A WALObserver runs in the context of WAL processing. There is one such
context per region server.
• MasterObserver: Provides hooks for DDL-type operation, i.e., create, delete,
modify table, etc. The MasterObserver runs within the context of the HBase
master.
55. Example
package org.apache.hadoop.hbase.coprocessor;
import java.util.List;
import org.apache.hadoop.hbase.KeyValue;
import org.apache.hadoop.hbase.client.Get;
// Sample access-control coprocessor. It utilizes RegionObserver
// and intercept preXXX() method to check user privilege for the given table
// and column family.
public class AccessControlCoprocessor extends BaseRegionObserver {
@Override
public void preGet(final ObserverContext<RegionCoprocessorEnvironment> c,
final Get get, final List<KeyValue> result) throws IOException
throws IOException {
// check permissions..
if (!permissionGranted()) {
throw new AccessDeniedException("User is not allowed to access.");
}
}
// override prePut(), preDelete(), etc.
}
56. Avoiding long pause from The Garbage Collector
• Stop-the-world garbage collections is common in HBase,
especially during loading.
• There are two issues to be addressed
– concurrent mark and sweep (CMS) performance, and
– fragmentation of memstore.
• To address the first, start the CMS earlier than default by adding
-XX:CMSInitiatingOccupancyFraction and setting it down from
defaults. Start at 60 or 70 percent (The lower you bring down
the threshold, the more GCing is done, the more CPU used).
• To address the second fragmentation issue, there is an
experimental facility hbase.hregion.memstore.mslab.enabled
(memstore local allocation buffer) to be set to true in
configuration.
57. For loading data Pre-Create Regions
• Tables in HBase are initially created with one region by
default.
• For bulk imports, this means that all clients will write
to the same region until it is large enough to split and
become distributed across the cluster.
• A useful pattern to speed up the bulk import process is
to pre-create empty regions.
• Note that too-many regions can actually degrade
performance.
58. Enable Scan Caching
• When HBase is used as an input source for a MapReduce job,
set setCaching to something greater than the default (which is
1).
• Using the default value => map-task will make call back to the
region-server for every record processed.

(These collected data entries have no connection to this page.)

(** The same for code that was handed the signature of the addresses in [S]:
    of those, only the ones that [P] owns are still safe. *)
Definition guarded `{Platform} (S : gset Pubkey) (program : Pubkey) (w : World) (k : Pubkey) : Prop :=
  (is_pda program k /\ k ∉ S) \/ exists a, w_accts w !! k = Some a /\ acc_owner a = program.

Definition frame_but `{Platform} (S : gset Pubkey) (program : Pubkey) (w w' : World) : Prop :=
  (forall k, guarded S program w k -> w_accts w' !! k = w_accts w !! k) /\
  (forall k, guarded S program w k -> lam w k <= lam w' k) /\
  (exists l, w_log w' = w_log w ++ l /\ Forall (fun e => ~ logged_by program e) l).

(** What the handlers rely on: digests of 32 bytes; program addresses that
    collide only when the concatenated seeds and the program agree; a positive
    rent; and that a called program leaves its callers' accounts alone (only
    the owner writes an account, only the owner of an address derived from it
    signs for it, and re-entrance is refused) and sees the same clock. *)
Class PlatformOk `{Platform} : Prop := {
  sha256_length x : length (sha256 x) = 32%nat;
  keccak256_length x : length (keccak256 x) = 32%nat;
  pda_inj s1 p1 s2 p2 :
    pda_key s1 p1 = pda_key s2 p2 -> concat s1 = concat s2 /\ p1 = p2;
  rent_pos n : 0 < rent_minimum_balance n;
  process_frame cx prog metas ix w w' p :
    process_instruction cx prog metas ix w = Ok w' ->
    p ∈ cx_stack cx -> p <> prog -> frame_but (cx_signers cx) p w w';
  process_clock cx prog metas ix w w' :
    process_instruction cx prog metas ix w = Ok w' -> w_clock w' = w_clock w }.

(** ** The instruction monad *)

Definition M (A : Type) : Type := World -> result Error (A * World).

#[export] Instance M_ret : MRet M := fun A a w => Ok (a, w).
#[export] Instance M_bind : MBind M := fun A B f m w =>
  match m w with
  | Ok (a, w') => f a w'
  | Err e => Err e
  end.

Definition fail {A} (e : Error) : M A := fun _ => Err e.
Definition get_world : M World := fun w => Ok (w, w).
Definition put_world (w : World) : M unit := fun _ => Ok ((), w).

(** [require!(b, e)]. *)
Definition require (b : bool) (e : Error) : M unit :=
  fun w => if b then Ok ((), w) else Err e.

(** [r?] on a value computed without touching the state. *)
Definition lift {A} (r : result Error A) : M A :=
  fun w => match r with Ok a => Ok (a, w) | Err e => Err e end.

(** A transaction: on an error nothing is committed. *)
Definition run_tx {A} (m : M A) (w : World) : World :=
  match m w with
  | Ok (_, w') => w'
  | Err _ => w
  end.

(** A run that succeeds, from its evaluation. *)
Lemma run_tx_Ok (m : M unit) w : is_ok (m w) = true -> m w = Ok ((), run_tx m w).
Proof. unfold run_tx. by destruct (m w) as [[[] w']|]. Qed.

Lemma bind_Ok {A B} (m : M A) (f : A -> M B) w b w2 :
  (m ≫= f) w = Ok (b, w2) <-> exists a w1, m w = Ok (a, w1) /\ f a w1 = Ok (b, w2).
Proof.
  unfold mbind, M_bind. split.
  - destruct (m w) as [[a w1]|e] eqn:E; [eauto|discriminate].
  - by intros (a & w1 & -> & H).
Qed.

Lemma require_Ok b e w u w' : require b e w = Ok (u, w') <-> b = true /\ w' = w.
Proof.
  unfold require. destruct b; split.
  - intros; by simplify_eq.
  - intros [_ ->]. by destruct u.
  - discriminate.
  - by intros [? _].
Qed.

Lemma lift_Ok {A} (r : result Error A) w a w' :
  lift r w = Ok (a, w') <-> r = Ok a /\ w' = w.
Proof.
  unfold lift. destruct r; split.
  - intros; by simplify_eq.
  - by intros [[= ->] ->].
  - discriminate.
  - by intros [? _].
Qed.

Lemma ret_Ok {A} (a b : A) w w' : mret (M:=M) a w = Ok (b, w') <-> b = a /\ w' = w.
Proof. unfold mret, M_ret. split; [by intros [= -> ->]|by intros [-> ->]]. Qed.

Lemma fail_Ok {A} e w (a : A) w' : fail e w = Ok (a, w') <-> False.
Proof. by split. Qed.

Lemma get_world_Ok w a w' : get_world w = Ok (a, w') <-> a = w /\ w' = w.
Proof. unfold get_world. split; [by intros [= -> ->]|by intros [-> ->]]. Qed.

Lemma put_world_Ok v w a w' : put_world v w = Ok (a, w') <-> w' = v.
Proof. unfold put_world. destruct a. split; [by intros [= ->]|by intros ->]. Qed.

(** ** Account operations *)

Section Accounts.
Context `{Platform}.

(** [Signer<'info>]. *)
Definition signer (cx : CallCtx) (k : Pubkey) : M unit :=
  require (bool_decide (k ∈ cx_signers cx)) AnchorErr.AccountNotSigner.

(** [#[account(mut)]]. *)
Definition writable (cx : CallCtx) (k : Pubkey) : M unit :=
  require (bool_decide (k ∈ cx_writable cx)) AnchorErr.ConstraintMut.

(** [#[account(address = a @ e)]]. *)
Definition address_is (k a : Pubkey) (e : Error) : M unit :=
  require (bool_decide (k = a)) e.

(** [Program<'info, System>]. *)
Definition system_program (k : Pubkey) : M unit :=
  address_is k SYSTEM_PROGRAM_ID AnchorErr.InvalidProgramId.

(** The instructions sysvar's address constraint. *)
Definition instructions_sysvar (k : Pubkey) : M unit :=
  address_is k INSTRUCTIONS_SYSVAR_ID AnchorErr.ConstraintAddress.

(** [#[account(owner = o @ e)]] on an [AccountInfo]. *)
Definition owner_is (k o : Pubkey) (e : Error) : M unit := fun w =>
  require (bool_decide (owner_of w k = o)) e w.

(** [find_program_address] refuses a seed of more than 32 bytes and more than
    16 seeds (the bump included) by aborting. *)
Definition seeds_ok (seeds : list bytes) : bool :=
  bool_decide (Forall (fun s => (length s <= 32)%nat) seeds) && (length seeds <=? 15)%nat.

Definition derive_pda (seeds : list bytes) (program : Pubkey) : M Pubkey :=
  _ ← require (seeds_ok seeds) AnchorErr.Panicked;
  mret (pda_key seeds program).

(** [#[account(seeds = [...], bump, seeds::program = p)]]. *)
Definition seeds_are (k : Pubkey) (seeds : list bytes) (program : Pubkey) : M unit :=
  p ← derive_pda seeds program;
  require (bool_decide (k = p)) AnchorErr.ConstraintSeeds.

(** [AccountDeserialize::try_deserialize] on the data of an [AccountInfo]. *)
Definition try_deserialize {A} (proj : AccountData -> option A) (k : Pubkey) : M A := fun w =>
  match w_accts w !! k with
  | None => Err (EAnchor AnchorErr.AccountDiscriminatorNotFound)
  | Some a =>
      match proj (acc_data a) with
      | Some x => Ok (x, w)
      | None => Err (EAnchor AnchorErr.AccountDiscriminatorMismatch)
      end
  end.

(** [Account<'info, T>]: an initialized account of the program, of type [T]. *)
Definition load_account {A} (program : Pubkey) (proj : AccountData -> option A)
    (k : Pubkey) : M A := fun w =>
  match w_accts w !! k with
  | None =>
      if Z.eqb (lam w k) 0 then Err (EAnchor AnchorErr.AccountNotInitialized)
      else Err (EAnchor AnchorErr.AccountOwnedByWrongProgram)
  | Some a =>
      if bool_decide (acc_owner a = program) then try_deserialize proj k w
      else Err (EAnchor AnchorErr.AccountOwnedByWrongProgram)
  end.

– Setting this value to 80, for example, will transfer 80 rows at a time to
the client to be processed.
• There is a cost/benefit to have the cache value be large because
it costs more in memory for both client and RegionServer, so
bigger isn't always better.
• It appears from the experimentation that selecting a value
between 50 and 100 gives good performance in our setup.

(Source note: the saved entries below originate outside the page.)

(* ===== verification/AccessManager.v ===== *)
(** * The access manager

    [programs/access-manager]: the registry of roles shared by the Solana
    programs ([state.rs]), the authorization helpers the other programs call
    ([helpers/role_checks.rs]), the two-step migration of a program to another
    access manager ([helpers/access_manager_transfer.rs]) and the program's
    instructions.  The theorems: the registry is always well formed and never
    loses its last admin, roles behave as a set of (role, member) pairs, every
    change of the registry is authorized, and both two-step handovers only
    complete with the consent of both sides. *)

From S2P Require Import Prelude Errors Types Runtime Cpi.
From Stdlib Require Import ZArith Lia.
From stdpp Require Import base strings gmap list.

#[local] Open Scope Z_scope.

(** ** [state.rs] *)

Definition AccessManager_SEED : bytes := bs "access_manager".
Definition UPGRADE_AUTHORITY_SEED : bytes := bs "upgrade_authority".
Definition MAX_PENDING_TRANSFERS : nat := 16.

(** [AccessManagerState::new]. *)
Definition AccessManagerState_new (access_manager : Pubkey) : AccessManagerState :=
  mkAccessManagerState access_manager None.

Definition has_role_id (role_id : Z) (r : RoleData) : bool := Z.eqb (rd_role_id r) role_id.

Definition has_role (am : AccessManager) (role_id : Z) (account : Pubkey) : bool :=
  if Z.eqb role_id PUBLIC_ROLE then true
  else match find (has_role_id role_id) (am_roles am) with
       | Some r => contains account (rd_members r)
       | None => false
       end.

59. Right Scan Attribute Selection
• Whenever a Scan is used to process large numbers of
rows (and especially when used as a MapReduce
source), we shall select the right set of attributes.
• If scan.addFamily is called then all of the attributes in
the specified ColumnFamily will be returned to the
client.
• If only a small number of the available attributes are to
be processed, then only those attributes should be
specified in the input scan because attribute over-selection
is a non-trivial performance penalty over
large datasets.
60. Optimize handler.count
• Count of RPC Listener instances spun up on
RegionServers. Same property is used by the Master
for count of master handlers.
– Default is 10.
• This setting in essence sets how many requests are
concurrently being processed inside the RegionServer
at any one time.
• If multiple map-reduce job is running in the cluster
and there is enough map capacity to handle the jobs
concurrently, then this parameter needs to be tuned.